**GOAL OF THE EXERCISE:**
For each line of the listing below that contains the string "mkLogSpec", copy the line.

:::

(** ** The simulation *)

Lemma snoc_all (new es : list Entry.t) : foldl (λ es e, es ++ [e]) es new = es ++ new.
Proof.
  revert es. induction new as [|e new IH]; intros es; simpl; [by rewrite app_nil_r|]. by rewrite IH, <- (assoc_L (++)).
Qed.
Lemma log_sim_step s e s' st : log_step s e s' → log_sim s st → ∃ st', log_spec_step st e st' ∧ log_sim s' st'.
Proof.
  intros Hstep Hsim. pose proof Hsim as [Hm Hv Hd Hs].
  inversion Hstep as [? new f r ? Ha|? id f r ? Hi Ha|? id f r ? Hi Ha|? v f r ? Ha|? range Hr|? range Hr|?|?|?]; subst.
  - unfold append in Ha. rewrite snoc_all, Hm in Ha. destruct (replace_sim _ _ _ _ _ _ _ _ Hsim Ha) as (st' & Hrep & Hsim').
    exists st'. split; [by constructor | done].
  - unfold truncate in Ha. unfold index_ok in Hi. rewrite wrap64_id in Ha by word_lia. rewrite Hm in Ha.
    replace (if _ <? _ then _ else s) with (set_entries s (take (Z.to_nat (log_index id + 1)) (ls_mem st))) in Ha.
    + destruct (replace_sim _ _ _ _ _ _ _ _ Hsim Ha) as (st' & Hrep & Hsim'). exists st'. split; [by constructor | done].
    + destruct (Z.ltb_spec (log_index id + 1) (len (ls_mem st))); [done|].
      rewrite take_ge by (unfold len in *; lia). rewrite <- Hm. destruct s as [d [es v]]. done.
  - unfold purge in Ha. unfold index_ok in Hi. rewrite wrap64_id in Ha by word_lia. rewrite Hm in Ha.
    replace (if _ <=? _ then _ else _) with (set_entries s (drop (Z.to_nat (log_index id + 1)) (ls_mem st))) in Ha.
    + destruct (replace_sim _ _ _ _ _ _ _ _ Hsim Ha) as (st' & Hrep & Hsim'). exists st'. split; [by constructor | done].
    + destruct (Z.leb_spec (len (ls_mem st)) (log_index id + 1)); [|done]. rewrite drop_ge by (unfold len in *; lia). done.
  - destruct (vote_sim _ _ _ _ _ _ Hsim Ha) as (st' & Hrep & Hsim'). exists st'. split; [by constructor | done].
  - exists st. rewrite get_entries_positions, Hm by done. split; [constructor | done].
  - exists st. change (LogReader.try_get_log_entries range _) with (try_get_log_entries range s').
    rewrite get_entries_positions, Hm by done. split; [constructor | done].
  - exists st. unfold read_vote. rewrite Hv. split; [constructor | done].
  - exists st. unfold get_log_state. rewrite Hm. split; [constructor | done].
  - unfold open. cbn [lo_create lo_entries lo_vote no_open_faults]. rewrite Hd, Hs. simpl. eexists. split; [constructor | by split].
Qed.
Lemma log_sim_steps s es s' st : log_steps s es s' → log_sim s st → ∃ st', log_spec_steps st es st' ∧ log_sim s' st'.
Proof.
  intros Hs. revert st. induction Hs as [s|s e s1 es s2 Hst _ IH]; intros st Hsim; [exists st; split; [constructor | done]|].
  destruct (log_sim_step s e s1 st Hst Hsim) as (st1 & Hq1 & Hsim1). destruct (IH st1 Hsim1) as (st2 & Hq2 & Hsim2).
  exists st2. split; [by econstructor | done].
Qed.
Lemma log_sim_fresh s : open [] no_open_faults = Ok s → log_sim s (mkLogSpec [] [] None None).
Proof. intros [= <-]. by split. Qed.
End theory.

(** ** Positions and indices *)

Section indices.
Context `{OpenRaft}.

(** The entries of consecutive indices from [k] on. *)
Definition consecutive (k : Z) (es : list Entry.t) : Prop :=
  ∀ i e, es !! i = Some e → Entry.index e = k + Z.of_nat i.

Lemma consecutive_cons k e es : consecutive k (e :: es) ↔ Entry.index e = k ∧ consecutive (k + 1) es.
Proof.
  split.
  - intros Hc. split; [by rewrite (Hc O e eq_refl); lia|]. intros i x Hx. rewrite (Hc (S i) x Hx). lia.
  - intros [He Hc] [|i] x Hx; [injection Hx as <-; lia|]. rewrite (Hc i x Hx). lia.
Qed.
Lemma consecutive_app k es new : consecutive k es → consecutive (k + len es) new → consecutive k (es ++ new).
Proof.
  revert k. induction es as [|e es IH]; intros k; [by rewrite len_nil, Z.add_0_r|].
  rewrite <- app_comm_cons, !consecutive_cons, len_cons. intros [He Hc] Hn. split; [done|]. apply IH; [done|].
  by replace (k + 1 + len es) with (k + (1 + len es)) by lia.
Qed.
Lemma consecutive_take k n es : consecutive k es → consecutive k (take n es).
Proof. intros Hc i e [He _]%lookup_take_Some. by apply Hc. Qed.
Lemma at_positions_index range k es :
  consecutive k es → at_positions range k es = List.filter (λ e, in_bounds range (Entry.index e)) es.
Proof.
  revert k. induction es as [|e es IH]; intros k; [done|]. rewrite consecutive_cons. intros [He Hc]. simpl. rewrite He, (IH _ Hc). done.
Qed.
(** One position. *)
Lemma at_position j k es :
  at_positions (Included j, Included j) k es = if j <? k then [] else option_list (es !! Z.to_nat (j - k)).
Proof.
  revert k. induction es as [|e es IH]; intros k; [by destruct (j <? k)|]. cbn [at_positions].
  rewrite (IH (k + 1)). unfold in_bounds. cbn [fst snd above below]. unfold kleb. cbn [kcmp Z_ord].
  destruct (Z.compare_spec j k) as [->|?|?]; cbn [andb].
  - rewrite Z.compare_refl, (proj2 (Z.ltb_lt _ _)), (proj2 (Z.ltb_ge _ _)) by lia. cbn [andb]. by replace (Z.to_nat (k - k)) with O by lia.
  - rewrite !(proj2 (Z.ltb_lt _ _)) by lia. destruct (Z.compare_spec k j); [lia | lia | done].
  - rewrite !(proj2 (Z.ltb_ge _ _)) by lia.
    replace (Z.to_nat (j - k)) with (S (Z.to_nat (j - (k + 1)))) by lia. done.
Qed.
End indices.

(** ** Properties *)

Section props.
Context `{BincodeSpec}.
Import LogStore.

(** C9.  The log of the raft adapter keeps whole copies.  From an empty
    directory, take any run of appends, truncations, purges, votes, reads
    through the store or a reader handle, and reopenings, in which a write may
    fail at any step of replacing its file, after any byte.  Then every result
    is the one of an abstract log with a copy in memory and a copy on disk: a
    change reaches memory; it is on disk when the operation succeeds, and there
    whole or not at all when it fails; opening the directory again always
    succeeds and returns the copy on disk; votes and entries do not disturb
    each other. *)
Theorem raft_log_refines s0 es s :
  open [] no_open_faults = Ok s0 → log_steps s0 es s →
  ∃ st, log_spec_steps (mkLogSpec [] [] None None) es st ∧ log_sim s st.
Proof. intros Ho Hs. eapply log_sim_steps; [done|]. by apply log_sim_fresh. Qed.

(** C30.  While the entries have the indices 0, 1, 2 and so on, a read of a
    range of indices returns exactly the stored entries whose index is in it,
    through the store and through a reader; an append of the entries that
    follow and a truncation, successful or not, keep the indices that way. *)
Theorem raft_log_reads_by_index s range new id f :
  consecutive 0 (entries s) → range_ok range → index_ok (log_index id) →
  try_get_log_entries range s = List.filter (λ e, in_bounds range (Entry.index e)) (entries s) ∧
  LogReader.try_get_log_entries range (get_log_reader s) = try_get_log_entries range s ∧
  (consecutive (len (entries s)) new → consecutive 0 (entries (append new f s).2)) ∧
  consecutive 0 (entries (truncate id f s).2).
Proof.
  intros Hc Hr Hi.
  split; [by rewrite get_entries_positions, (at_positions_index range 0) by done|]. split; [done|]. split.
  - intros Hn. unfold append. rewrite flush_keeps_entries, snoc_all. apply consecutive_app; [done|]. by rewrite Z.add_0_l.
  - unfold truncate. rewrite flush_keeps_entries. destruct (_ <? _); [|done]. by apply consecutive_take.
Qed.

(** C31.  Where the store departs from the contract of the consensus library
    (a truncation removes the entries from its log id on, inclusive; purged
    entries are no longer part of the log and the last purged id is reported):
    a truncation keeps the entry at its log id, after a purge a read at an
    index returns an entry of another index, and no purge is ever reported. *)
Theorem raft_log_departs s id f :
  consecutive 0 (entries s) → index_ok (log_index id) → log_index id < len (entries s) →
  (∃ e, e ∈ entries (truncate id f s).2 ∧ Entry.index e = log_index id) ∧
  (∀ j e, index_ok j → e ∈ try_get_log_entries (Included j, Included j) (purge id f s).2 →
     Entry.index e = j + log_index id + 1) ∧
  LogState.last_purged_log_id (get_log_state (purge id f s).2) = None.
Proof.
  intros Hc Hi Hlt. unfold index_ok in Hi.
  split; [|split; [|done]].
  - destruct (lookup_lt_is_Some_2 (entries s) (Z.to_nat (log_index id))) as [e He]; [unfold len in Hlt; lia|].
    exists e. split; [|rewrite (Hc _ _ He); lia]. unfold truncate. rewrite flush_keeps_entries, wrap64_id by word_lia.
    apply (list_elem_of_lookup_2 _ (Z.to_nat (log_index id))). destruct (_ <? _); [|done]. cbn [entries set_entries inner Inner.entries].
    rewrite lookup_take_lt by lia. done.
  - intros j e Hj. unfold index_ok in Hj. rewrite get_entries_positions by done. rewrite at_position, Z.sub_0_r.
    rewrite (proj2 (Z.ltb_ge _ _)) by lia. unfold purge. rewrite flush_keeps_entries, wrap64_id by word_lia.
    destruct (_ <=? _); cbn [entries set_entries inner Inner.entries]; [by rewrite lookup_nil; intros ?%elem_of_nil|].
    rewrite lookup_drop. destruct (entries s !! _) as [x|] eqn:Hx; [|by intros ?%elem_of_nil].
    intros ->%list_elem_of_singleton. rewrite (Hc _ _ Hx). lia.
Qed.
End props.

(** ** Witnesses

    A serialization for blank entries with small indices. *)

Definition toy_raft : OpenRaft := {|
  LogId := Z; log_index := λ i, i; Membership := unit; StoredMembership := option Z;
  stored_membership := λ o _, o; default_stored := None; Vote := Z; default_vote := 0 |}.
Fixpoint toy_entries (es : list (@Entry.t toy_raft)) : option bytes :=
  match es with
  | [] => Some [x00]
  | Entry.mk id Blank :: es =>
      rest ← toy_entries es; if bool_decide (bz (zb id) = id) then Some (x01 :: zb id :: rest) else None
  | _ :: _ => None
  end.
Fixpoint toy_unentries (bs : bytes) : option (list (@Entry.t toy_raft)) :=
  match bs with
  | [x00] => Some []
  | x01 :: i :: rest => es ← toy_unentries rest; Some (@Entry.mk toy_raft (bz i) (@Blank toy_raft) :: es)
  | _ => None
  end.
Definition toy_bincode : @Bincode toy_raft := {|
  serialize_entries := toy_entries; deserialize_entries := toy_unentries;
  serialize_vote := λ v : @Vote toy_raft, if bool_decide (bz (zb v) = v) then Some [zb v] else None;
  deserialize_vote := λ bs, (bz <$> head bs : option (@Vote toy_raft)) |}.
Lemma toy_bincode_spec : @BincodeSpec toy_raft toy_bincode.
Proof.
  split.
  - cbn [serialize_entries deserialize_entries toy_bincode]. intros es. induction es as [|[id [|data|m]] es IH]; intros bs; simpl; try done.
    + by intros [= <-].
    + destruct (toy_entries es) as [rest|]; [|done]. simpl. case_bool_decide as Hid; [|done]. intros [= <-].
      destruct (IH rest eq_refl) as [_ Hb]. split; [done|]. simpl. rewrite Hb. simpl. by rewrite Hid.
  - cbn [serialize_vote deserialize_vote toy_bincode]. intros v bs. case_bool_decide as Hv; [|done]. intros [= <-]. split; [done|].
    simpl. by rewrite Hv.
Qed.

Definition toy_entry (i : Z) : @Entry.t toy_raft := @Entry.mk toy_raft i (@Blank toy_raft).
Definition toy_log (es : list (@Entry.t toy_raft)) : @LogStore.t toy_raft :=
  LogStore.mk (om_insert ENTRIES_FILE (default [] (toy_entries es)) []) (@Inner.mk toy_raft es None).
Definition toy_log0 : @LogStore.t toy_raft := @LogStore.mk toy_raft [] (@Inner.mk toy_raft [] None).
Definition toy_log1 : @LogStore.t toy_raft := toy_log [toy_entry 0; toy_entry 1].
(** A truncation whose rename fails, and a vote. *)
Definition toy_log2 : @LogStore.t toy_raft :=
  Eval vm_compute in (@LogStore.truncate toy_raft toy_bincode 0 (Some (FailRename OtherIo)) toy_log1).2.
Definition toy_log3 : @LogStore.t toy_raft :=
  Eval vm_compute in (@LogStore.save_vote toy_raft toy_bincode 5 None toy_log2).2.
Definition toy_log4 : @LogStore.t toy_raft :=
  Eval vm_compute in match @LogStore.open toy_raft toy_bincode (LogStore.dir toy_log3) LogStore.no_open_faults with Ok s => s | _ => toy_log3 end.
Definition toy_all : Bound Z * Bound Z := (Unbounded, Unbounded).
Definition toy_log_events : list (@log_event toy_raft) :=
  [@LAppend toy_raft [toy_entry 0; toy_entry 1] (Done tt);
   @LTruncate toy_raft 0 (Failed (mkStoreError (LogIndex 0) DeleteVerb OtherIo));
   @LRead toy_raft toy_all [toy_entry 0]; @LSaveVote toy_raft 5 (Done tt); @LReopen toy_raft true;
   @LRead toy_raft toy_all [toy_entry 0; toy_entry 1]; @LReadVote toy_raft (Some 5)].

:::

**ANSWER BOX:**
Lemma log_sim_fresh s : open [] no_open_faults = Ok s → log_sim s (mkLogSpec [] [] None None).
  ∃ st, log_spec_steps (mkLogSpec [] [] None None) es st ∧ log_sim s st.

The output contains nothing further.